• _Collected data_:
=-=-=-=-=

(* ===== verification/WalletSamples.v ===== *)
(** * A sample wallet

    A concrete instance of the third-party code of the wallet, a wallet and a
    state that holds its coins, and the theorems on the wallet and the
    application evaluated on them. *)

From S2P Require Import Prelude Types Transaction Sample Authorization BitNames State Merkle Block.
From S2P Require Import Mempool SideTips Lineage Archive ArchiveSamples MainchainTask Node NodeTask NodePool.
From S2P Require Import Wallet WalletCoins WalletSpend WalletNames App AppWallet AppTemplate.

Module WalletSamples.
#[local] Existing Instance Sample.externals.

Definition key_le {A} (key : A -> N) (a b : A) : Prop := key a <= key b.
#[export] Instance key_le_dec {A} (key : A -> N) : RelDecision (key_le key).
Proof. intros a b. unfold key_le. apply _. Defined.
#[export] Instance key_le_total {A} (key : A -> N) : Total (key_le key).
Proof. intros a b. unfold key_le. lia. Qed.
#[export] Instance key_le_trans {A} (key : A -> N) : Transitive (key_le key).
Proof. intros a b c. unfold key_le. lia. Qed.

(** A master secret is usable when its first byte is odd. *)
#[export] Instance wallet_externals : WalletExternals := {|
  sha256 b := [Sample.hash b];
  from_nonextended_noforce secret chain_code :=
    if N.odd (default 0 (head secret)) then Some (Sample.hash (secret ++ chain_code)) else None;
  xprv_derive x i := Sample.hash [x; i];
  xprv_public x := x;
  extended_secret_key_bytes x := [x];
  from_bytes_mod_order := Sample.hash;
  signing_key_from_scalar n := Some n;
  signing_key_to_scalar_bytes sk := [sk];
  static_secret_from := Sample.hash;
  encryption_pubkey_of s := s;
  bip39_seed s := Some (string_bytes s);
  ecies_decrypt _ b := Some b;
  par_sort_unstable_by_key A key l := merge_sort (key_le key) l;
  hashmap_iter V m := map_to_list m;
|}.

Lemma par_sort : par_sort_spec.
Proof.
  intros A key l. split; [apply merge_sort_Permutation|]. exact (StronglySorted_merge_sort (key_le key) l).
Qed.
Lemma hashmap : hashmap_iter_spec.
Proof. by intros V m. Qed.

(** The wallet of a seed, with two addresses *)
Definition seeded : Wallet := (set_seed [1; 2; 3] wallet_new).2.
Definition one : Wallet := (get_new_address seeded).2.
Definition two : Wallet := (get_new_address one).2.
Definition addr (i : u32) : Address := default 0 (w_index_to_address two !! i).

(** A reservation of a name, made before the state below *)
Definition reserved : result WalletError Transaction * Wallet :=
  reserve_bitname (tx_new [] [output_new (addr 1) (Content_Bitcoin 5)]) "name" two.
Definition reservation : Transaction :=
  match reserved with (Ok tx, _) => tx | _ => tx_new [] [] end.

(** A state with three coins of the wallet, one of another key and the reservation *)
Definition state : State :=
  set_utxos (list_to_map
    [(OutPoint_Regular 1 0, mkFilledOutput (addr 0) (Filled_Bitcoin 1000) []);
     (OutPoint_Regular 2 0, mkFilledOutput (addr 1) (Filled_Bitcoin 300) []);
     (OutPoint_Regular 3 0, mkFilledOutput (addr 1) (Filled_Bitcoin 40) []);
     (OutPoint_Regular 4 0, mkFilledOutput 7 (Filled_Bitcoin 900) []);
     (OutPoint_Regular 5 1, mkFilledOutput (addr 1)
        (Filled_BitNameReservation 5 (default 0 (reservation_commitment reservation))) [])])
    empty_state.
Definition db : NodeDb := mkNodeDb state archive_new empty_pool.
Definition wallet : Wallet := update_wallet db reserved.2.

Lemma wallet_reached : wallet_reachable wallet.
Proof.
  apply reach_update. unfold reserved. apply reach_reserve, reach_new_address, reach_new_address, reach_set_seed.
  constructor.
Qed.
Lemma wallet_is_wf : wallet_wf wallet.
Proof. apply wallet_reachable_wf, wallet_reached. Qed.
Lemma in_state : w_utxos wallet ⊆ st_utxos state.
Proof. apply (bool_decide_unpack _). vm_compute. exact I. Qed.

Definition ok_op {S E A} (r : result E A * S) : bool := is_ok r.1.
Lemma ok_op_Ok {S E A} (r : result E A * S) : ok_op r = true -> exists a w, r = (Ok a, w).
Proof. destruct r as [[a| |] w]; [eauto|done|done]. Qed.

Definition rngs : nat -> N := N.of_nat.
Definition name_data : MutableBitNameData := mkMutableBitNameData None None None None None None.
Definition transfer : WalletRequest := Request_Transfer 7 310 20 None.

(** The node of a pool with a transaction that pays a fee *)
Definition app : App := mkApp NodePoolSamples.db two ∅.
Definition no_infos (_ : MainBlockHash) (_ : u32) : option (list (BlockHeaderInfo * BlockInfo)) := None.
End WalletSamples.
Import WalletSamples.
#[local] Existing Instance Sample.externals.

Lemma select_coins_smallest_first_witness :
  exists total selected, select_coins wallet 320 = Ok (total, selected) /\ 320 <= total /\
    selected ⊆ spendable wallet.
Proof.
  pose proof (select_coins_smallest_first wallet 320 par_sort) as Hs.
  assert (is_ok (select_coins wallet 320) = true) as Hok by (vm_compute; reflexivity).
  apply is_ok_Ok in Hok as [[total selected] He].
  rewrite He in Hs. exists total, selected. destruct Hs as (_ & Hle & Hsub & _). auto.
Defined.

Lemma wallet_transactions_accepted_witness :
  exists tx w' atx, run_request transfer wallet = (Ok tx, w') /\
    wallet_authorize w' rngs tx = Ok atx /\ validate_transaction state atx = Ok 20.
Proof.
  assert (ok_op (run_request transfer wallet) = true) as Hok by (vm_compute; reflexivity).
  apply ok_op_Ok in Hok as (tx & w' & Hr).
  destruct (wallet_transactions_accepted state wallet w' transfer tx rngs par_sort hashmap
    Sample.batch_verify Sample.sign_verifies wallet_is_wf in_state Hr) as (_ & atx & Ha & _ & Hv).
  exists tx, w', atx. auto.
Defined.

Lemma reserve_then_register_witness :
  exists tx2 w3 tx3 w4, create_regular_transaction 50 wallet = (Ok tx2, w3) /\
    register_bitname tx2 "name" name_data w3 = (Ok tx3, w4) /\
    exists atx, wallet_authorize w4 rngs tx3 = Ok atx /\ validate_transaction state atx = Ok 50.
Proof.
  assert (ok_op (create_regular_transaction 50 wallet) = true) as Hok by (vm_compute; reflexivity).
  apply ok_op_Ok in Hok as (tx2 & w3 & Hr).
  destruct (reserve_then_register two reserved.2 wallet w3
    (tx_new [] [output_new (addr 1) (Content_Bitcoin 5)]) reservation tx2 "name" name_data 50
    (OutPoint_Regular 5 1) (mkFilledOutput (addr 1)
        (Filled_BitNameReservation 5 (default 0 (reservation_commitment reservation))) []) rngs
    par_sort hashmap Sample.batch_verify Sample.sign_verifies) as (tx3 & w4 & Hreg & _ & Hacc).
  - vm_compute. reflexivity.
  - exact wallet_is_wf.
  - vm_compute. reflexivity.
  - vm_compute. reflexivity.
  - vm_compute. reflexivity.
  - exact Hr.
  - clear -Hr. vm_compute in Hr. injection Hr as _ <-. vm_compute. reflexivity.
  - clear -Hr. vm_compute in Hr. injection Hr as _ <-. apply (bool_decide_unpack _). vm_compute. exact I.
  - exists tx2, w3, tx3, w4. split; [exact Hr|]. split; [exact Hreg|].
    destruct (Hacc state in_state ltac:(vm_compute; reflexivity)) as (atx & Ha & _ & Hv). eauto.
Defined.

Lemma block_template_accepted_witness :
  exists t a' pv, @build_block_template _ ArchiveSamples.work_externals _ no_infos 0 None 9 app = (Ok t, a') /\
    prevalidate (nd_state (app_node app)) (tpl_header t) (tpl_body t) = Ok pv /\ pv_total_fees pv = tpl_fees t.
Proof.
  assert (ok_op (@build_block_template _ ArchiveSamples.work_externals _ no_infos 0 None 9 app) = true)
    as Hok by (vm_compute; reflexivity).
  apply ok_op_Ok in Hok as (t & a' & Hb).
  destruct (@block_template_accepted _ ArchiveSamples.work_externals _ no_infos 0 app a' None 9 t
    Sample.batch_verify Sample.borsh_outpoint_inj NodePoolSamples.pool_ok
    ltac:(vm_compute; discriminate) Hb) as (pv & Hp & Hf & _).
  - clear -Hb. vm_compute in Hb. injection Hb as <- _. vm_compute. reflexivity.
  - clear -Hb. vm_compute in Hb. injection Hb as <- _. vm_compute. discriminate.
  - exists t, a', pv. auto.
Defined.

Lemma update_wallet_exact_witness :
  w_utxos (update_wallet db two) = get_utxos_by_addresses state (get_addresses two).
Proof.
  apply (update_wallet_exact db two hashmap).
  - apply wallet_reachable_wf, reach_new_address, reach_new_address, reach_set_seed. constructor.
  - intros o _. vm_compute. reflexivity.
  - intros o out Ho. vm_compute in Ho. destruct o; discriminate Ho.
Defined.

Lemma update_wallet_keeps_orphans_witness :
  is_Some (w_utxos (update_wallet (mkNodeDb empty_state archive_new empty_pool) wallet)
             !! OutPoint_Regular 1 0).
Proof.
  eexists. refine (proj1 (update_wallet_keeps_orphans (mkNodeDb empty_state archive_new empty_pool)
    wallet (OutPoint_Regular 1 0) (mkFilledOutput (addr 0) (Filled_Bitcoin 1000) [])
    (mkAuthorizedTransaction (tx_new [OutPoint_Regular 1 0] []) []) hashmap _ _ _));
    vm_compute; reflexivity.
Defined.

Lemma wallet_keys_consistent_witness :
  exists sk, get_tx_signing_key_for_addr wallet (addr 0) = Ok sk /\ address_of_signing_key sk = addr 0.
Proof.
  apply (proj1 (wallet_keys_consistent wallet wallet_reached) (addr 0) 0). vm_compute. reflexivity.
Defined.

Lemma overwrite_seed_stale_keys_witness :
  exists epk w, get_new_encryption_key seeded = (Ok epk, w) /\
    decrypt_msg (overwrite_seed [9] w).2 epk [] = Panic.
Proof.
  assert (ok_op (get_new_encryption_key seeded) = true) as Hok by (vm_compute; reflexivity).
  apply ok_op_Ok in Hok as (epk & w & He).
  exists epk, w. split; [exact He|].
  destruct (is_ok_Ok (get_encryption_secret (overwrite_seed [9] w).2 0)) as [secret Hs].
  { clear -He. vm_compute in He. injection He as _ <-. vm_compute. reflexivity. }
  apply (overwrite_seed_stale_keys w [9] epk 0 secret []).
  - clear -He. vm_compute in He. injection He as <- <-. vm_compute. reflexivity.
  - exact Hs.
  - clear -He Hs. vm_compute in He. injection He as <- <-. vm_compute in Hs. injection Hs as <-. discriminate.
Defined.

=-=-=-=-=

• _WHAT THE EXERCISE ASKS_: Each line in the entries above, starting at the line with "ecies_decrypt _ b := Some b;" and ending at the line with "Definition db : NodeDb", is to be printed exactly, and only those lines.

• _RESULT FOR THIS EXERCISE_:
  ecies_decrypt _ b := Some b;
  par_sort_unstable_by_key A key l := merge_sort (key_le key) l;
  hashmap_iter V m := map_to_list m;
|}.

Lemma par_sort : par_sort_spec.
Proof.
  intros A key l. split; [apply merge_sort_Permutation|]. exact (StronglySorted_merge_sort (key_le key) l).
Qed.
Lemma hashmap : hashmap_iter_spec.
Proof. by intros V m. Qed.

(** The wallet of a seed, with two addresses *)
Definition seeded : Wallet := (set_seed [1; 2; 3] wallet_new).2.
Definition one : Wallet := (get_new_address seeded).2.
Definition two : Wallet := (get_new_address one).2.
Definition addr (i : u32) : Address := default 0 (w_index_to_address two !! i).

(** A reservation of a name, made before the state below *)
Definition reserved : result WalletError Transaction * Wallet :=
  reserve_bitname (tx_new [] [output_new (addr 1) (Content_Bitcoin 5)]) "name" two.
Definition reservation : Transaction :=
  match reserved with (Ok tx, _) => tx | _ => tx_new [] [] end.

(** A state with three coins of the wallet, one of another key and the reservation *)
Definition state : State :=
  set_utxos (list_to_map
    [(OutPoint_Regular 1 0, mkFilledOutput (addr 0) (Filled_Bitcoin 1000) []);
     (OutPoint_Regular 2 0, mkFilledOutput (addr 1) (Filled_Bitcoin 300) []);
     (OutPoint_Regular 3 0, mkFilledOutput (addr 1) (Filled_Bitcoin 40) []);
     (OutPoint_Regular 4 0, mkFilledOutput 7 (Filled_Bitcoin 900) []);
     (OutPoint_Regular 5 1, mkFilledOutput (addr 1)
        (Filled_BitNameReservation 5 (default 0 (reservation_commitment reservation))) [])])
    empty_state.
Definition db : NodeDb := mkNodeDb state archive_new empty_pool.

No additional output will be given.